**What is needed:**
Using the listing below, set down exactly the lines starting at the line that contains "intros Hx Hs." and ending at the line that contains "destruct (Z.ltb_spec i 32), (Z.ltb_spec", both included, and no others.

**Records to use:**
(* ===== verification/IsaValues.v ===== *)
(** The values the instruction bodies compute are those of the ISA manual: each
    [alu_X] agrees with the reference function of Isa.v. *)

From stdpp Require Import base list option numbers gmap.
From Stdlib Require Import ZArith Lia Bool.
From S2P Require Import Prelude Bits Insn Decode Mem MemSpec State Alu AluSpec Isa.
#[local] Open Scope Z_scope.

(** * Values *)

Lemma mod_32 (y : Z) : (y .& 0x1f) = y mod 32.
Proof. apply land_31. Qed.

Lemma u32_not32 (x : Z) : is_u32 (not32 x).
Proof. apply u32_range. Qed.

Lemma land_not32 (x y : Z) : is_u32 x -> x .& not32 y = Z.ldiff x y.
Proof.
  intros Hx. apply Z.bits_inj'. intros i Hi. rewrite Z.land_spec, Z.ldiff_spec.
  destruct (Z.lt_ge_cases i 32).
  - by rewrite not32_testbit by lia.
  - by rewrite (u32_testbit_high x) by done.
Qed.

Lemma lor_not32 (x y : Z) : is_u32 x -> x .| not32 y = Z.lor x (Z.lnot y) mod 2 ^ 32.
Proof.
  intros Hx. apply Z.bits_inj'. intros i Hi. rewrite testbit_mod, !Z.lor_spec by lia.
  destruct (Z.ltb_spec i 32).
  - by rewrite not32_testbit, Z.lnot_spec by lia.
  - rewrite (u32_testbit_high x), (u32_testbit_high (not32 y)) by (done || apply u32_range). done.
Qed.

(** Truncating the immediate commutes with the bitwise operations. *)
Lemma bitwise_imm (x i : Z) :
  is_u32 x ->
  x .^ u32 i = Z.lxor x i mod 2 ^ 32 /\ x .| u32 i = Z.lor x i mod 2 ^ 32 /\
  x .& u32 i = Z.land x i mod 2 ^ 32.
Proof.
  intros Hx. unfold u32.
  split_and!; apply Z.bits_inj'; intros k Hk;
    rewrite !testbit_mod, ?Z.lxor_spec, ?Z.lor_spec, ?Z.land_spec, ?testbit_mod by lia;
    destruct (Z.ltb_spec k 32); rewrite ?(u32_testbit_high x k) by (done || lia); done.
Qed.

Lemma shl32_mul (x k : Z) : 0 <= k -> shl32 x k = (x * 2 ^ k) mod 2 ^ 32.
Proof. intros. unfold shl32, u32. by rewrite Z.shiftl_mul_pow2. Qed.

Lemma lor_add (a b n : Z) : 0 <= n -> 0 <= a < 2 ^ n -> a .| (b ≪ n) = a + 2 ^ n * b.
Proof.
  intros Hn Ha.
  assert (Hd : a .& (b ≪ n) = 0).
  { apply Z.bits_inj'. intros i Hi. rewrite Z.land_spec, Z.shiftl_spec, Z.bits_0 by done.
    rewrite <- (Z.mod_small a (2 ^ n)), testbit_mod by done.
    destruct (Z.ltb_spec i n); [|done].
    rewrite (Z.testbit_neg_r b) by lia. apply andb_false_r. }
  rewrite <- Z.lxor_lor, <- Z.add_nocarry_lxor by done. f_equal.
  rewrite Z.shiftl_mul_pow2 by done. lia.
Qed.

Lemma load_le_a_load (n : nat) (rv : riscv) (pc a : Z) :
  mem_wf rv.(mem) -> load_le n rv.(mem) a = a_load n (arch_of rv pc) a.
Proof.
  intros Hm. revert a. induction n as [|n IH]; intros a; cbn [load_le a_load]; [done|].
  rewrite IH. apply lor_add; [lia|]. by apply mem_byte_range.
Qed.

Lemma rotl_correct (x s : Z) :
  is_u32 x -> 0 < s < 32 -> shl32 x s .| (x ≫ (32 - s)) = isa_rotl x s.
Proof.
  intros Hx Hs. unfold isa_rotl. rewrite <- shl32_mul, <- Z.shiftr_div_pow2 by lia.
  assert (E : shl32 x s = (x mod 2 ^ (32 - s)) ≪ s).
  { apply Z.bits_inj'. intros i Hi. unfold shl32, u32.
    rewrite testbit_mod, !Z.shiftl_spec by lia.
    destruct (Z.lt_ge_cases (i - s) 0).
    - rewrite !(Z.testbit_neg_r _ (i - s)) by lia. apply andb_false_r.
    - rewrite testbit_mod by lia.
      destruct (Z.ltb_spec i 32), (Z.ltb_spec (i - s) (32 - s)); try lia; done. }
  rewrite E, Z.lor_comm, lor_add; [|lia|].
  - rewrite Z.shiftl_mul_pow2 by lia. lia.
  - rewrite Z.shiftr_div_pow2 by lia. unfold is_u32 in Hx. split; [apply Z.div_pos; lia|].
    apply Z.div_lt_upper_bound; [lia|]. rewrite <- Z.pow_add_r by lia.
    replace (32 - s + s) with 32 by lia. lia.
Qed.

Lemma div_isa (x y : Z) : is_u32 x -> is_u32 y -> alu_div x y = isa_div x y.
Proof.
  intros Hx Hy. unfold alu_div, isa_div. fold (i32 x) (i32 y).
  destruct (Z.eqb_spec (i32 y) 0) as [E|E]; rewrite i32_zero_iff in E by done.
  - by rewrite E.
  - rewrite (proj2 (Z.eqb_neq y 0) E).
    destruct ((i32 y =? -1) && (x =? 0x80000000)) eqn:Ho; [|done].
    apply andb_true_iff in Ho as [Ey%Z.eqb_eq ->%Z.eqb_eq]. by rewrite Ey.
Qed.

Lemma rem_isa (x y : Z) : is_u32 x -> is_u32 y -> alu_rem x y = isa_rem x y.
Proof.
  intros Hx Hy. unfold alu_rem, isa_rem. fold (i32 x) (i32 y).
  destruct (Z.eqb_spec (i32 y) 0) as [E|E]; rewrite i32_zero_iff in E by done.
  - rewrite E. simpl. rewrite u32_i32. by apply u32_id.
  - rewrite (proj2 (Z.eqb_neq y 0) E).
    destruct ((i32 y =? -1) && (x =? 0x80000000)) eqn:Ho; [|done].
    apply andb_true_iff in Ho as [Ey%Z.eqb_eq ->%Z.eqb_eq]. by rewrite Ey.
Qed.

**Result for this task:**
  intros Hx Hs. unfold isa_rotl. rewrite <- shl32_mul, <- Z.shiftr_div_pow2 by lia.
  assert (E : shl32 x s = (x mod 2 ^ (32 - s)) ≪ s).
  { apply Z.bits_inj'. intros i Hi. unfold shl32, u32.
    rewrite testbit_mod, !Z.shiftl_spec by lia.
    destruct (Z.lt_ge_cases (i - s) 0).
    - rewrite !(Z.testbit_neg_r _ (i - s)) by lia. apply andb_false_r.
    - rewrite testbit_mod by lia.
      destruct (Z.ltb_spec i 32), (Z.ltb_spec (i - s) (32 - s)); try lia; done. }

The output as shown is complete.